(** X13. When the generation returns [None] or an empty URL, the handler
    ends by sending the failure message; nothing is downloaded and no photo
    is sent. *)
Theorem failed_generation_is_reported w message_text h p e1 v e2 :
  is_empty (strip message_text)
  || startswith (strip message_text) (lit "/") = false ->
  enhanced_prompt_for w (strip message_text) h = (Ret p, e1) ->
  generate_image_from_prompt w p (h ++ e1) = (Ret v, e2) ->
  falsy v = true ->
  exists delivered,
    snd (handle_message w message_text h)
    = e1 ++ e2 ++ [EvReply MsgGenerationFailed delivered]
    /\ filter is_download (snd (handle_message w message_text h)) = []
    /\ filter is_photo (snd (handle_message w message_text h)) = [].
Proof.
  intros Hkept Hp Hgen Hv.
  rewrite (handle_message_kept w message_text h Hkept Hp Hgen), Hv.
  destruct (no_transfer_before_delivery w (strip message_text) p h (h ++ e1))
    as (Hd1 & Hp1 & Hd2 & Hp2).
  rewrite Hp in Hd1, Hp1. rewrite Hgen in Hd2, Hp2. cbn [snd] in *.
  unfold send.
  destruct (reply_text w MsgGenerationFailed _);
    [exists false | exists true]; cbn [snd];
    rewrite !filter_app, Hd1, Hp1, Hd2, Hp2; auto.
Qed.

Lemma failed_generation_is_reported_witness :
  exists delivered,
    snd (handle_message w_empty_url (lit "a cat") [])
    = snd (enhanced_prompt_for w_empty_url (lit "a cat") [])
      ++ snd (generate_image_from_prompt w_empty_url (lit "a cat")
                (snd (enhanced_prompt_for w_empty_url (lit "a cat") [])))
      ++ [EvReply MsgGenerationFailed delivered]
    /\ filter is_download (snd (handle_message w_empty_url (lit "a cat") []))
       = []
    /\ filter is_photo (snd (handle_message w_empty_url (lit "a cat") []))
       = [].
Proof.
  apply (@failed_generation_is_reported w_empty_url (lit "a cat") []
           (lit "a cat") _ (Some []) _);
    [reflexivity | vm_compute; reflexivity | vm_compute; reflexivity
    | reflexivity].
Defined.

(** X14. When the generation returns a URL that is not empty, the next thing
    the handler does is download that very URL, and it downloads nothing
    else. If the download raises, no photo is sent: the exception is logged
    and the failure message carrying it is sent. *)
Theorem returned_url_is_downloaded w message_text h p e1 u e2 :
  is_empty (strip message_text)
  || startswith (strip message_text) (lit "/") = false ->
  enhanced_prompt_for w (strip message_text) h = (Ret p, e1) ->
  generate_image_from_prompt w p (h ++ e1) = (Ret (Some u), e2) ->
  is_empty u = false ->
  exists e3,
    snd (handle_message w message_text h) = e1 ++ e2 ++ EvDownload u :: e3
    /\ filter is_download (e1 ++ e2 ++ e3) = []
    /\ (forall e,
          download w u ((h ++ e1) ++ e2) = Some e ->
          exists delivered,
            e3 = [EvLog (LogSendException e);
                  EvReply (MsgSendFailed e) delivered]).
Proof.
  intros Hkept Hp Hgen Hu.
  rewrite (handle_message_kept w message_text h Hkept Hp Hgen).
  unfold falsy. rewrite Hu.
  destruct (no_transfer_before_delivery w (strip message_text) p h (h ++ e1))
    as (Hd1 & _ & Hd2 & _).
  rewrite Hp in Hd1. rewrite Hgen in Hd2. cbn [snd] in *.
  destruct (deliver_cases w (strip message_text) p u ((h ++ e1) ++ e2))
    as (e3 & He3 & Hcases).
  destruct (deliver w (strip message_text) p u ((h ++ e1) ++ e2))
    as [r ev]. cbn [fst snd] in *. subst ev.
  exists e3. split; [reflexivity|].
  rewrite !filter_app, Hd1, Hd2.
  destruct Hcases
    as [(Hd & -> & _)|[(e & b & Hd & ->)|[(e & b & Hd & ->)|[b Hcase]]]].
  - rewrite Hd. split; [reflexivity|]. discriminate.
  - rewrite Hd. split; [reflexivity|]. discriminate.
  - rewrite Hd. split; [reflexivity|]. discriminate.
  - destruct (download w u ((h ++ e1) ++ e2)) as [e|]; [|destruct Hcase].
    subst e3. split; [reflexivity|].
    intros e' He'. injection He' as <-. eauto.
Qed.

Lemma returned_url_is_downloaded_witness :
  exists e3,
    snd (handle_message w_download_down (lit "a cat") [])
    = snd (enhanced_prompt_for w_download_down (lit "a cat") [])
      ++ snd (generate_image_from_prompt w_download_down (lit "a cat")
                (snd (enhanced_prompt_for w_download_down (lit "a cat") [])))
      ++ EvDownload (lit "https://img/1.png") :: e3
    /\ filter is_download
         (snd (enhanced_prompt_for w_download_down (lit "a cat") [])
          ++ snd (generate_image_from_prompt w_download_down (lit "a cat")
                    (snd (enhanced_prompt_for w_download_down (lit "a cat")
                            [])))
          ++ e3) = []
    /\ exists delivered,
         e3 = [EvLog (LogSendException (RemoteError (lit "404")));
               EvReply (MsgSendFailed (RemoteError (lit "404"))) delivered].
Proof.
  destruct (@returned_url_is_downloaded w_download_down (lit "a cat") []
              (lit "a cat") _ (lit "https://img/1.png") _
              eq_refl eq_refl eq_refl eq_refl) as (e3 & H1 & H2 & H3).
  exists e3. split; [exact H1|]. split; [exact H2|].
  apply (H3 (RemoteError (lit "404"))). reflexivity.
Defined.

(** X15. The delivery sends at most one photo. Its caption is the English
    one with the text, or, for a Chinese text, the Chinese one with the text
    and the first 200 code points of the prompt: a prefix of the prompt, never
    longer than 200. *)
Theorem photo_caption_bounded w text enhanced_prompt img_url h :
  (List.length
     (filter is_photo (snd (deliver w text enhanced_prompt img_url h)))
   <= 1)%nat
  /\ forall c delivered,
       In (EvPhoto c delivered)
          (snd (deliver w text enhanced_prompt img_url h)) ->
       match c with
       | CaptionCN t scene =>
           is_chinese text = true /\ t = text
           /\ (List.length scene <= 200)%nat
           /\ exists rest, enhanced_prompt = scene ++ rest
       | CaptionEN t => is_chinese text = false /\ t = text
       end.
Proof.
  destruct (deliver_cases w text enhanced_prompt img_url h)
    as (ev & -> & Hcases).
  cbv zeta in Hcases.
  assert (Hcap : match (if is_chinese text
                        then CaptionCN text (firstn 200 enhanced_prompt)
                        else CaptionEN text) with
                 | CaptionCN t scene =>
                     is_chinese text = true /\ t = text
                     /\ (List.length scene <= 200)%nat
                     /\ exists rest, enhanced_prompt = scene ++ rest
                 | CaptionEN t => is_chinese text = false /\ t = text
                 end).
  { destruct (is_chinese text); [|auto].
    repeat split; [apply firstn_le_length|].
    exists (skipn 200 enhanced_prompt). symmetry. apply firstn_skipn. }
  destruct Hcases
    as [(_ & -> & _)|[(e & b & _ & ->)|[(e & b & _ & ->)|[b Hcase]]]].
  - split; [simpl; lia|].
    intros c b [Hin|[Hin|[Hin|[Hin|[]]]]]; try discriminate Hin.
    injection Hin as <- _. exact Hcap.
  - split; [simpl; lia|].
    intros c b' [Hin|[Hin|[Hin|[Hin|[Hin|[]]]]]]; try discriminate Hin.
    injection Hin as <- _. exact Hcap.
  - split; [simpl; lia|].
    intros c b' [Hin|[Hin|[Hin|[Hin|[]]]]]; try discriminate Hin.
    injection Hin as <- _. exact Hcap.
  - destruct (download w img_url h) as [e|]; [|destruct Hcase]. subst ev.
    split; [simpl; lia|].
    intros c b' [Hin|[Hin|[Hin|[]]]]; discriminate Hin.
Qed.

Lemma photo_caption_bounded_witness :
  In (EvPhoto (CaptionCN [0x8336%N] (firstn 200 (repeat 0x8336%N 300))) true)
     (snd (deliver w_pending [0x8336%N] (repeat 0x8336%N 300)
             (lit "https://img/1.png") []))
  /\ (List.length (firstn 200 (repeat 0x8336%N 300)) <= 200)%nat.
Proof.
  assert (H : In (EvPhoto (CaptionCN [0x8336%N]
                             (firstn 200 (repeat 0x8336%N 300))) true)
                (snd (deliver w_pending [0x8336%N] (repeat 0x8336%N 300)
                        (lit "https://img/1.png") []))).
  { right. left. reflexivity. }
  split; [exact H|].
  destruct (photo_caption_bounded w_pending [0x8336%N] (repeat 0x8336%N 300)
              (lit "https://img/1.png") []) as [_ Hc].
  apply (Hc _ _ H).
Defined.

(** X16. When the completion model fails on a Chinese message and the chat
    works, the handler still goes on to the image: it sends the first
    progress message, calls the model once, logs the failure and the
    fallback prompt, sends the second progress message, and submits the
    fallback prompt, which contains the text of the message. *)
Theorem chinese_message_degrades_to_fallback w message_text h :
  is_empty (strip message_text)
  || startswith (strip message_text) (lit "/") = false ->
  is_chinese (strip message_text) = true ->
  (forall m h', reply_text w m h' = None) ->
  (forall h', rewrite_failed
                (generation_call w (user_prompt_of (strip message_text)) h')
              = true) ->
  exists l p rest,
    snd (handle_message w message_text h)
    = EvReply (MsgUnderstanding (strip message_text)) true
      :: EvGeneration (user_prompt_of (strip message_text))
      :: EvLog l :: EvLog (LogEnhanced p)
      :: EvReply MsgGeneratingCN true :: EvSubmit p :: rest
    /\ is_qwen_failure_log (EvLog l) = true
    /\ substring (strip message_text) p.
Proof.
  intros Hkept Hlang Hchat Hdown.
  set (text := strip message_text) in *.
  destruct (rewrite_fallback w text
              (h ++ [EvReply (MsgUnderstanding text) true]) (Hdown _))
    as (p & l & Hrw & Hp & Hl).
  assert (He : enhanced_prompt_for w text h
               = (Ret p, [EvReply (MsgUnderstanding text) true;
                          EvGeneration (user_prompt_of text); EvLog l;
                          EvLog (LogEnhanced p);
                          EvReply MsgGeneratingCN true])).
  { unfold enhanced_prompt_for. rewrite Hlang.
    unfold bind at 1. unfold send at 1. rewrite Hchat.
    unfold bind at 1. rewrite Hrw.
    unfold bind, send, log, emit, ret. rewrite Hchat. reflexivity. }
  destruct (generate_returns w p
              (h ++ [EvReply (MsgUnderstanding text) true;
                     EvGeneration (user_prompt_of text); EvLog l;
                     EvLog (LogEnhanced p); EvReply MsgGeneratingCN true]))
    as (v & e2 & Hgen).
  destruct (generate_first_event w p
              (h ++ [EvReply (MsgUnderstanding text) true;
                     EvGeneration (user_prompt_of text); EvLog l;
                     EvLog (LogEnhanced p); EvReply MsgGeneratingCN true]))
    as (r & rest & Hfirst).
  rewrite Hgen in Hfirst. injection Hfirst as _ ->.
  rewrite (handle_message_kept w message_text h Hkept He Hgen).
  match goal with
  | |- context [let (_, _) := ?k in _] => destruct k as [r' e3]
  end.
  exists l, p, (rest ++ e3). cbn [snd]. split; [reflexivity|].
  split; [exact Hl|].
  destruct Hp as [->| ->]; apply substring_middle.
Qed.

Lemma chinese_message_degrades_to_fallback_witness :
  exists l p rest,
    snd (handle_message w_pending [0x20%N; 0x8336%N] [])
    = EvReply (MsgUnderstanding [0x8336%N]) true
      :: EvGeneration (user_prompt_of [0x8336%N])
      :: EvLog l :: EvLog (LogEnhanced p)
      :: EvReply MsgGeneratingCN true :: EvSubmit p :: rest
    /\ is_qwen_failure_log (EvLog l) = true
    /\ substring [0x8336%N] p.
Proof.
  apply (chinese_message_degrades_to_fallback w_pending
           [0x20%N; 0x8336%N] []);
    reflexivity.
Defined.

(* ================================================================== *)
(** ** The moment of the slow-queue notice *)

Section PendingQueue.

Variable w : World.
----------
■ What the task requires
For the listing above, say how many lines hold the string "Hfirst". Give only that number.

■ Response below
2